Gene Sperling, former Director, National Economic Council and National Economic Advisor to Presidents Clinton and Obama

Date & time

Apr 15, 2019, 4:00-5:20 pm EDT

Location

Weill Hall, Betty Ford Classroom (1110)
735 S. State Street Ann Arbor, MI 48109

Free and open to the public. Reception to follow.

Join the conversation: #policytalks

Gene Sperling speaks on economic dignity and the three pillars that should define it. He argues that economic dignity—not GDP or other economic metrics—should be the end goal and North Star for economic policy and how that frame would impact our current economic policy debates.

From the speaker's bio:

Gene Sperling served as Director of the National Economic Council and National Economic Advisor to both President Obama (2011-2014) and President Clinton (1997-2001). He is the only person to hold that position for two Presidents. He also served as Deputy National Economic Advisor (1993-1996), Counselor to the Secretary of Treasury and Member of the President’s Auto Task Force (2009-2010) and Economic Advisor to Governor Mario Cuomo, (1990-1992). Under Presidents Clinton and Obama he played a lead role in the significant expansion of the Earned Income Tax Credit (EITC) and other refundable tax relief for hard-pressed families. He was a key architect of the 1993 Economic Plan during the Clinton administration and a key negotiator in the 1997 Balanced Budget Agreement that lead to the Children’s Health Initiative Program (CHIP), higher education tax relief and played leadership roles in the creation of the New Markets Tax Credit, Community Development Financial Institutions, Gear-Up, Debt Relief for low-income nations, and anti-sweatshop and anti-child labor initiatives. Under President Obama, Sperling played a critical role in passage of expanded tax relief for low-income families, the payroll-tax cut, the Small Business Jobs Act (including the State Small Business Credit Initiative), the proposed American Jobs Act, the Manufacturing Hubs Initiative, as well as in special initiatives on college opportunity and efforts to help long-term unemployed. He is author of Pro-Growth Progressive: An Economic Strategy for Shared Prosperity (2005) and numerous publications including most recently, “Economic Dignity” in Democracy Journal (2019).

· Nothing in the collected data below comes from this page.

(* ===== verification/Health.v ===== *)
(** * Venue health (routing: health/circuit_breaker.rs, scorer.rs, freshness.rs, policy.rs, filter.rs)

    Which venues the router may use: a circuit breaker per venue, scores computed in
    binary64 from order books and reserves, freshness of the data, the policy that
    excludes venues with its overrides, and the filter of the liquidity graph. An instant
    is its number of nanoseconds since the epoch. *)

From stdpp Require Import base decidable strings numbers list gmap.
From S2P Require Import Prelude RustStr Result F64 Policy Pathfinder.

Local Open Scope Z_scope.
Local Open Scope str_scope.
Local Open Scope record_scope.

(** ** Time *)

Abbreviation Instant := Z (only parsing).

Definition NANOS : Z := 10 ^ 9.

(** [(a - b).num_seconds()] and [num_milliseconds()] truncate toward zero. *)
Definition num_seconds (d : Z) : Z := Z.quot d NANOS.
Definition num_milliseconds (d : Z) : Z := Z.quot d (10 ^ 6).

(** [Duration::seconds] panics ([None]) outside the range of milliseconds in an [i64]. *)
Definition duration_seconds (secs : Z) : option Z :=
  if (- (int_max I64 / 1000) <=? secs) && (secs <=? int_max I64 / 1000) then Some (secs * NANOS) else None.

(** ** Venues (scorer.rs) *)

Module VenueType.

Inductive VenueType := Sdex | Amm.

(** [Debug] *)
Definition debug (v : VenueType) : Str :=
  match v with
  | Sdex => $"Sdex"
  | Amm => $"Amm"
  end.

End VenueType.

Abbreviation VenueType := VenueType.VenueType (only parsing).

#[export] Instance VenueType_eq_dec : EqDecision VenueType.
Proof. solve_decision. Defined.

(** ** Circuit breakers (circuit_breaker.rs) *)

Module BreakerState.

Inductive BreakerState := Closed | Open | HalfOpen.

End BreakerState.

Abbreviation BreakerState := BreakerState.BreakerState (only parsing).

#[export] Instance BreakerState_eq_dec : EqDecision BreakerState.
Proof. solve_decision. Defined.

Record BreakerConfig := mkBreakerConfig {
  failure_threshold : Z;
  success_threshold : Z;
  recovery_timeout_secs : Z;
}.

Definition default_breaker_config : BreakerConfig := mkBreakerConfig 5 3 30.

Record VenueBreaker := mkVenueBreaker {
  b_state : BreakerState;
  consecutive_failures : Z;
  consecutive_successes : Z;
  last_failure_at : option Instant;
  last_transition_at : Instant;
}.

#[export] Instance VenueBreaker_eta : Eta VenueBreaker := λ b,
  mkVenueBreaker (b_state b) (consecutive_failures b) (consecutive_successes b) (last_failure_at b) (last_transition_at b).

Definition new_breaker (now : Instant) : VenueBreaker := mkVenueBreaker BreakerState.Closed 0 0 None now.

Definition transition_to (now : Instant) (new_state : BreakerState) (b : VenueBreaker) : VenueBreaker :=
  if bool_decide (b_state b ≠ new_state) then mkVenueBreaker new_state 0 0 (last_failure_at b) now else b.

Section Breakers.

(** Whether the build traps on arithmetic overflow. *)
Variable checks : bool.

(** The counters are [u32]; [now] and [now'] are the two readings of the clock. *)
Definition record_failure (now now' : Instant) (config : BreakerConfig) (b : VenueBreaker) : option VenueBreaker :=
  match plain checks U32 (consecutive_failures b + 1) with
  | None => None
  | Some failures =>
      let b1 := b <| consecutive_failures := failures |> <| consecutive_successes := 0 |>
                  <| last_failure_at := Some now |> in
      Some match b_state b1 with
           | BreakerState.Closed =>
               if failure_threshold config <=? failures then transition_to now' BreakerState.Open b1 else b1
           | BreakerState.HalfOpen => transition_to now' BreakerState.Open b1
           | BreakerState.Open => b1
           end
  end.

Definition record_success (now' : Instant) (config : BreakerConfig) (b : VenueBreaker) : option VenueBreaker :=
  match plain checks U32 (consecutive_successes b + 1) with
  | None => None
  | Some successes =>
      let b1 := b <| consecutive_successes := successes |> <| consecutive_failures := 0 |> in
      Some match b_state b1 with
           | BreakerState.HalfOpen =>
               if success_threshold config <=? successes then transition_to now' BreakerState.Closed b1 else b1
           | _ => b1
           end
  end.

Definition check_and_transition (now now' : Instant) (config : BreakerConfig) (b : VenueBreaker) : option VenueBreaker :=
  if bool_decide (b_state b = BreakerState.Open) then
    match last_failure_at b with
    | Some last_failure =>
        match duration_seconds (recovery_timeout_secs config) with
        | Some timeout =>
            Some (if timeout <=? now - last_failure then transition_to now' BreakerState.HalfOpen b else b)
        | None => None
        end
    | None => Some b
    end
  else Some b.

(** The breakers of [CircuitBreakerRegistry]; an operation holds the lock of its venue. *)
Abbreviation Breakers := (gmap Str VenueBreaker) (only parsing).

Definition is_venue_excluded (now now' : Instant) (config : BreakerConfig) (venue_ref : Str) (breakers : Breakers) :
    option (bool * Breakers) :=
  match check_and_transition now now' config (default (new_breaker now) (breakers !! venue_ref)) with
  | Some b => Some (bool_decide (b_state b = BreakerState.Open), <[venue_ref := b]> breakers)
  | None => None
  end.

Definition record_result (now now' : Instant) (config : BreakerConfig) (venue_ref : Str) (success : bool)
    (breakers : Breakers) : option Breakers :=
  let b := default (new_breaker now) (breakers !! venue_ref) in
  match (if success then record_success now' config b else record_failure now now' config b) with
  | Some b' => Some (<[venue_ref := b']> breakers)
  | None => None
  end.

Definition get_state (venue_ref : Str) (breakers : Breakers) : option BreakerState := b_state <$> breakers !! venue_ref.

End Breakers.

Abbreviation Breakers := (gmap Str VenueBreaker) (only parsing).

(** ** Scores (scorer.rs) *)

Record VenueScorerInput := mkVenueScorerInput {
  i_venue_ref : Str;
  i_venue_type : VenueType;
  best_bid_e7 : option Z;
  best_ask_e7 : option Z;
  depth_top_n_e7 : option Z;
  reserve_a_e7 : option Z;
  reserve_b_e7 : option Z;
  tvl_e7 : option Z;
  last_updated_at : option Instant;
}.

(** The signals of a record as they are computed, before they become JSON. *)
Record Signals := mkSignals {
  s_ratio : option f64;
  s_size_e7 : option Z;
  s_staleness_secs : Z;
}.

Record HealthRecord := mkHealthRecord {
  r_venue_ref : Str;
  r_venue_type : VenueType;
  score : f64;
  signals : Signals;
  computed_at : Instant;
}.

Record ScoredVenue := mkScoredVenue {
  v_venue_ref : Str;
  v_venue_type : VenueType;
  v_record : HealthRecord;
}.

Record SdexScorer := mkSdexScorer {
  sdex_staleness_threshold_secs : Z;
  max_spread : f64;
  target_depth_e7 : Z;
  depth_levels : Z;
}.

Record AmmScorer := mkAmmScorer {
  amm_staleness_threshold_secs : Z;
  min_tvl_threshold_e7 : Z;
}.

Definition fone : f64 := of_int 1.

(** [(now - t).num_seconds().max(0) as u64], or [u64::MAX] without a time. *)
Definition staleness (now : Instant) (updated : option Instant) : Z :=
  match updated with
  | Some t => Z.max (num_seconds (now - t)) 0
  | None => int_max U64
  end.

(** [(x / y).clamp(0.0, 1.0)], [(1.0 - x / y).clamp(0.0, 1.0)] *)
Definition share (x y : f64) : f64 := fclamp (fdiv x y) fzero fone.
Definition shortfall (x y : f64) : f64 := fclamp (fsub fone (fdiv x y)) fzero fone.

(** [(0.4 * a + 0.4 * b + 0.2 * c).clamp(0.0, 1.0)] *)
Definition weighted (a b c : f64) : f64 :=
  let w4 := of_decimal false 4 (-1) in
  let w2 := of_decimal false 2 (-1) in
  fclamp (fadd (fadd (fmul w4 a) (fmul w4 b)) (fmul w2 c)) fzero fone.

Definition spread_ratio (bid ask : f64) : f64 :=
  let mid := fdiv (fadd bid ask) (of_int 2) in
  if flt fzero mid then fdiv (fsub ask bid) mid else INFINITY.

Definition sdex_score (s : SdexScorer) (now : Instant) (input : VenueScorerInput) : HealthRecord :=
  let age := staleness now (last_updated_at input) in
  let limit := sdex_staleness_threshold_secs s in
  let record := λ score ratio,
    mkHealthRecord (i_venue_ref input) VenueType.Sdex score (mkSignals ratio (depth_top_n_e7 input) age) now in
  match best_bid_e7 input, best_ask_e7 input with
  | Some bid, Some ask =>
      if limit <? age then record fzero None
      else let ratio := spread_ratio (of_int bid) (of_int ask) in
           record (weighted (shortfall ratio (max_spread s))
                     (share (of_int (default 0 (depth_top_n_e7 input))) (of_int (target_depth_e7 s)))
                     (shortfall (of_int age) (of_int limit))) (Some ratio)
  | _, _ => record fzero None
  end.

Definition amm_score (s : AmmScorer) (now : Instant) (input : VenueScorerInput) : HealthRecord :=
  let age := staleness now (last_updated_at input) in
  let limit := amm_staleness_threshold_secs s in
  let record := λ score ratio,
    mkHealthRecord (i_venue_ref input) VenueType.Amm score (mkSignals ratio (tvl_e7 input) age) now in
  if (limit <? age) || (default 0 (reserve_a_e7 input) =? 0) || (default 0 (reserve_b_e7 input) =? 0)
  then record fzero None
  else record (weighted (fclamp fone fzero fone)
                 (share (of_int (default 0 (tvl_e7 input))) (of_int (min_tvl_threshold_e7 s)))
                 (shortfall (of_int age) (of_int limit))) (Some fzero).

(** [HealthScorer::score_venues]; each venue reads the clock. *)
Definition score_venue (sdex : SdexScorer) (amm : AmmScorer) (input : VenueScorerInput) (now : Instant) : ScoredVenue :=
  mkScoredVenue (i_venue_ref input) (i_venue_type input)
    match i_venue_type input with
    | VenueType.Sdex => sdex_score sdex now input
    | VenueType.Amm => amm_score amm now input
    end.

Definition score_venues (sdex : SdexScorer) (amm : AmmScorer) (inputs : list VenueScorerInput) (clock : list Instant) :
    list ScoredVenue :=
  zip_with (score_venue sdex amm) inputs clock.

(** ** Freshness (freshness.rs, scorer.rs) *)

Record FreshnessThresholds := mkFreshnessThresholds {
  ft_sdex : Z;
  ft_amm : Z;
}.

Definition validate_thresholds (t : FreshnessThresholds) : Result unit Str :=
  if ft_sdex t =? 0 then Err $"freshness_threshold_secs.sdex must be a positive integer greater than zero"
  else if ft_amm t =? 0 then Err $"freshness_threshold_secs.amm must be a positive integer greater than zero"
  else Ok tt.

Record FreshnessResult := mkFreshnessResult {
  is_fresh : bool;
  staleness_secs : Z;
}.

Record FreshnessOutcome := mkFreshnessOutcome {
  fresh_indices : list Z;
  stale_indices : list Z;
  max_staleness_secs : Z;
}.

(** Milliseconds are rounded up to seconds. *)
Definition classify (input : VenueScorerInput) (thresholds : FreshnessThresholds) (now : Instant) : FreshnessResult :=
  let threshold := match i_venue_type input with
                   | VenueType.Sdex => ft_sdex thresholds
                   | VenueType.Amm => ft_amm thresholds
                   end in
  match last_updated_at input with
  | None => mkFreshnessResult false (int_max U64)
  | Some ts =>
      let ms := num_milliseconds (now - ts) in
      let secs := if ms <=? 0 then 0 else (ms + 999) / 1000 in
      mkFreshnessResult (secs <=? threshold) secs
  end.

Definition note (thresholds : FreshnessThresholds) (now : Instant) (acc : Z * FreshnessOutcome) (input : VenueScorerInput) :
    Z * FreshnessOutcome :=
  let (idx, o) := acc in
  let r := classify input thresholds now in
  let worst := if max_staleness_secs o <? staleness_secs r then staleness_secs r else max_staleness_secs o in
  (idx + 1,
   if is_fresh r then mkFreshnessOutcome (fresh_indices o ++ [idx]) (stale_indices o) worst
   else mkFreshnessOutcome (fresh_indices o) (stale_indices o ++ [idx]) worst).

Definition evaluate (inputs : list VenueScorerInput) (thresholds : FreshnessThresholds) (now : Instant) : FreshnessOutcome :=
  snd (fold_left (note thresholds now) inputs (0, mkFreshnessOutcome [] [] 0)).

(** ** Exclusion (policy.rs) *)

Record ExclusionThresholds := mkExclusionThresholds {
  et_sdex : f64;
  et_amm : f64;
}.

Definition default_thresholds : ExclusionThresholds :=
  mkExclusionThresholds (of_decimal false 5 (-1)) (of_decimal false 5 (-1)).

Inductive OverrideDirective := ForceInclude | ForceExclude.

#[export] Instance OverrideDirective_eq_dec : EqDecision OverrideDirective.
Proof. solve_decision. Defined.

Record OverrideEntry := mkOverrideEntry {
  o_venue_ref : Str;
  directive : OverrideDirective;
}.

Record OverrideRegistry := mkOverrideRegistry {
  venue_entries : gmap Str OverrideDirective;
  source_entries : VenueType → option OverrideDirective;
}.

(** A later entry for a venue replaces an earlier one. *)
Definition from_entries (entries : list OverrideEntry) : OverrideRegistry :=
  mkOverrideRegistry (fold_left (λ m e, <[o_venue_ref e := directive e]> m) entries ∅) (λ _, None).

Definition with_source_overrides (r : OverrideRegistry) (sources : VenueType → option OverrideDirective) : OverrideRegistry :=
  mkOverrideRegistry (venue_entries r) sources.

Inductive ExclusionReason :=
| PolicyThreshold (threshold : f64)
| Override
| StaleData
| CircuitBreakerOpen
| LiquidityAnomaly (score : f64) (reasons : list Str).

Sperling is the founder and first Executive Director (2002-2008) of the Center for Universal Education at Brookings Institution, a center that focuses on education for girls and boys in developing nations. He is co-author of What Works in Girl’s Education: Evidence on the World’s Best Investment (2004, 2015) which included a forward from Malala Yousafzai. He has been a contributing editor at The Atlantic and currently runs Sperling Economic Strategies. He was a consultant on NBC’s West Wing for four seasons where he had co-writing credit on four episodes. He graduated from University of Minnesota summa cum laude, attended Wharton Business School and received his JD from Yale Law School where he was Senior Editor of the Yale Law Journal. Born and raised in Ann Arbor, Michigan, where his family home is still located, he is a life-long University of Michigan football and basketball fan (and former ball boy). He currently resides in Santa Monica with his wife Allison Abner and their children.